Asset management giant PIMCO is closing down its dedicated insurance-linked securities (ILS) investment platform, citing a lack of alignment with its long-term vision and business priorities, as well as challenges in achieving business scale.
PIMCO (Pacific Investment Management Company LLC) began building out its insurance-linked securities (ILS) investment management operations in 2019, hiring well-known executive Rick Pagnani to lead these developments at the asset manager.
Calling ILS a “strategically important asset class for PIMCO’s broader alternatives platform” at the time, PIMCO partnered up with its owner Allianz, with the insurance and reinsurance company set to source global catastrophe risk in the form of collateralized reinsurance and other structured ILS investments for PIMCO’s strategies.
By the end of 2022, PIMCO’s insurance-linked securities platform had grown its ILS assets under management to $774 million across ILS-dedicated strategies and multi-asset accounts.
Now, the asset manager has confirmed that it is to discontinue its dedicated ILS platform operations, given a lack of alignment with its priorities and vision and other challenges in achieving necessary scale.
A PIMCO spokesperson told us that it has conducted a comprehensive evaluation of the ILS operation, including an assessment of multiple criteria, from cost and complexity of operations, to client demand trends and the all-important alignment with PIMCO’s overall growth strategy.
Following this evaluation, PIMCO has decided that “the best course of action was to wind down the business unit,” the spokesperson said.
This decision was not related to the performance of any specific products, nor to the performance of the professionals running the PIMCO ILS division, we’re told.
Rather, PIMCO’s spokesperson said that, “A challenging investment environment, including a multi-year period of low absolute returns for the asset class and changing investor preferences to the ILS category created significant headwinds to achieving business scale.”

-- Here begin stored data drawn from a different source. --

(** ** Specification side

    [scan_step] and [scan] are the walk the loop is meant to perform: no
    scratch buffer, no header carried between iterations; a segment is
    skipped by reading [Length - 2] bytes and fails when that is negative. *)

Definition scan_step {a : Arch} (cfg : Config) (r : Reader)
    : outcome Reader (Config * option error) + Reader :=
  let '(h, err, r1) := binary_Read BigEndian (zero : segmentHeader) r in
  match err with
  | Some e => inl (Done (cfg, Some e) r1)
  | None =>
    if decide (Sentinel h ≠ Byte.xff) then inl (Done (cfg, Some ErrInvalid) r1)
    else if decide (Marker h ∈ SOF) then inl (read_frame cfg r1)
    else if decide (Length h < 2) then inl (Panic (slice_bounds_out_of_range (Length h - 2)) r1)
    else match ReadFull (Z.to_nat (Length h - 2)) r1 with
         | (inl _, r2) => inr r2
         | (inr e, r2) => inl (Done (cfg, Some e) r2)
         end
  end.

Fixpoint scan {a : Arch} (fuel : nat) (cfg : Config) (r : Reader)
    : outcome Reader (Config * option error) :=
  match fuel with
  | O => Timeout
  | S fuel' =>
    match scan_step cfg r with
    | inl res => res
    | inr r' => scan fuel' cfg r'
    end
  end.

(** The walk with the fuel [DecodeConfig] gives it. *)
Definition walk {a : Arch} (cfg : Config) (r : Reader)
    : outcome Reader (Config * option error) :=
  scan (loop_fuel r) cfg r.

(** A run of the loop: inside it, with the header and the buffer it
    carries and the reader where it stands, or past it with the result the
    function returns.  [lap] is one passage through the body. *)
Inductive run : Type :=
| InLoop (st : loop_state) (r : Reader)
| Left (res : outcome Reader (Config * option error)).

Definition lap {a : Arch} (cfg : Config) (x : run) : run :=
  match x with
  | InLoop st r =>
    match segment_step cfg st r with
    | Return res => Left res
    | Continue st' r' => InLoop st' r'
    end
  | Left res => Left res
  end.

Definition inside (x : run) : Prop :=
  match x with InLoop _ _ => True | Left _ => False end.

#[export] Instance inside_dec x : Decision (inside x).
Proof. destruct x; simpl; apply _. Defined.

(** The runs a call goes through on the reader [r0] it finds behind the
    magic: the start of the loop, and what a passage makes of a run that
    was reached. *)
Inductive reached {a : Arch} (cfg : Config) (r0 : Reader) : run → Prop :=
| reached_start : reached cfg r0 (InLoop st0 r0)
| reached_lap x : reached cfg r0 x → reached cfg r0 (lap cfg x).

(** What holds of every run that is reached: the scratch buffer is shorter
    than 2^16 bytes, and the reader has only moved forward. *)
Definition run_ok (r0 : Reader) (x : run) : Prop :=
  match x with
  | InLoop st r => Z.of_nat (length (st_buf st)) < 2 ^ 16 ∧ advances r0 r
  | Left res => match state_of res with Some r => advances r0 r | None => True end
  end.

(** What a JPEG writer emits. *)
Definition encode_segmentHeader (o : ByteOrder) (h : segmentHeader) : list byte :=
  [Sentinel h; Marker h] ++ bytes_of_uint o 2 (Length h).

#[export] Instance segmentHeader_Enc : BinaryEnc segmentHeader := {|
  fits := λ h, (0 ≤ Length h < 2 ^ 16);
  encode := encode_segmentHeader;
|}.

(** A marker segment: its marker and its payload. *)
Record segment : Type := mkSegment { seg_marker : byte; seg_payload : list byte }.

Definition seg_length (s : segment) : Z := Z.of_nat (length (seg_payload s)) + 2.

Definition encode_segment (s : segment) : list byte :=
  encode BigEndian (mkSegmentHeader Byte.xff (seg_marker s) (seg_length s))
  ++ seg_payload s.

(** The segments the walk steps over: not a start of frame, and a length
    that fits its two bytes. *)
Definition skippable (s : segment) : Prop :=
  (seg_marker s ∉ SOF) ∧ seg_length s < 2 ^ 16.

#[export] Instance skippable_dec s : Decision (skippable s).
Proof. unfold skippable. apply _. Defined.

Definition encode_segments (segs : list segment) : list byte :=
  concat (encode_segment <$> segs).

(** A start-of-frame segment up to its dimensions: marker [m], declared
    length [len], sample precision [p], height and width. *)
Definition encode_frame (m : byte) (len : Z) (p : byte) (ht w : Z) : list byte :=
  encode BigEndian (mkSegmentHeader Byte.xff m len)
  ++ [p] ++ bytes_of_uint BigEndian 2 ht ++ bytes_of_uint BigEndian 2 w.

(** ** The segment header *)

#[export] Instance segmentHeader_Laws : BinaryLaws segmentHeader.
Proof.
  split.
  - intros o h _. simpl. by rewrite length_bytes_of_uint.
  - intros o [s m l] Hl. simpl in *. unfold encode_segmentHeader; simpl.
    change (s :: m :: ?x) with ([s; m] ++ x).
    field_simpl. by autorewrite with go.
Qed.

Lemma Length_decode_range o bs :
  0 ≤ Length (decode o bs : segmentHeader) < 2 ^ 16.
Proof. apply (uint_at_range o 2 2 bs). Qed.

Lemma read_header_range o h0 r h r' :
  binary_Read o h0 r = (h, None, r') → 0 ≤ Length h < 2 ^ 16.
Proof.
  intros (bs & _ & _ & _ & ->)%binary_Read_ok_inv. apply Length_decode_range.
Qed.

(** ** The loop refines the walk *)

Section refinement.
Context {a : Arch}.
Implicit Types (cfg : Config) (st : loop_state) (h : segmentHeader).

Lemma length_grow buf h :
  0 ≤ Length h < 2 ^ 16 → Length h ≤ Z.of_nat (length (grow buf h)).
Proof.
  intros Hl. unfold grow. rewrite to_int_uint16 by done.
  case_decide; [rewrite length_replicate|]; lia.
Qed.

(** The slice expression fails exactly for a declared length below 2: the
    upper bound always holds, because the buffer was just grown. *)
Lemma slice_to_grow buf h :
  0 ≤ Length h < 2 ^ 16 →
  slice_to (grow buf h) (int_sub (to_int (Length h)) 2) =
    if decide (Length h < 2) then inl (slice_bounds_out_of_range (Length h - 2))
    else inr (Z.to_nat (Length h - 2)).
Proof.
  intros Hl. pose proof (length_grow buf h Hl).
  rewrite to_int_uint16, int_sub_exact by lia. unfold slice_to.
  repeat case_decide; (done || lia).
Qed.

Lemma skip_segment_scan cfg h buf r :
  0 ≤ Length h < 2 ^ 16 →
  match skip_segment cfg h buf r with
  | Return res =>
      if decide (Length h < 2) then res = Panic (slice_bounds_out_of_range (Length h - 2)) r
      else ∃ e r', ReadFull (Z.to_nat (Length h - 2)) r = (inr e, r')
                   ∧ res = Done (cfg, Some e) r'
  | Continue st' r' =>
      ¬ Length h < 2 ∧ ∃ bs, ReadFull (Z.to_nat (Length h - 2)) r = (inl bs, r')
  end.
Proof.
  intros Hl. unfold skip_segment. rewrite slice_to_grow by done.
  case_decide; [done|]. unfold_Read.
  destruct (ReadFull _ r) as [[bs|e] r']; simpl; by eauto.
Qed.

Relative scale is likely a critical factor here, as with ILS still a relatively small asset class, compared to most others PIMCO invests in, but one that requires specific and professional management expertise, it can appear much more costly than asset classes that can quickly be grown to be multiple-billions of dollars in scale.
PIMCO has around $1.8 trillion of assets under management, with around 5% of that in alternatives, so roughly $90 billion.
Given the investment required to grow into ILS and the challenges the asset class has faced in the last few years, particularly on the collateralized side of the market where PIMCO’s focus is understood to have largely been for the dedicated ILS fund strategies, achieving the scale necessary to make this an attractive category of investments for the firm may have been deemed too difficult at this time.
PIMCO does hold ILS assets including catastrophe bonds in multi-strategy investment funds it offers to clients and while the dedicated unit is being shut down, we suspect some ILS assets will likely continue to feature. But it seems more likely this will be from the liquid 144a cat bond side of the asset class.
It’s a shame to see PIMCO stepping back from offering dedicated ILS strategies to its clients, but on a relative basis we imagine the firm can derive much more in profits, as well as AUM, from other asset classes that are considered less niche and may require fewer specialist skills to manage.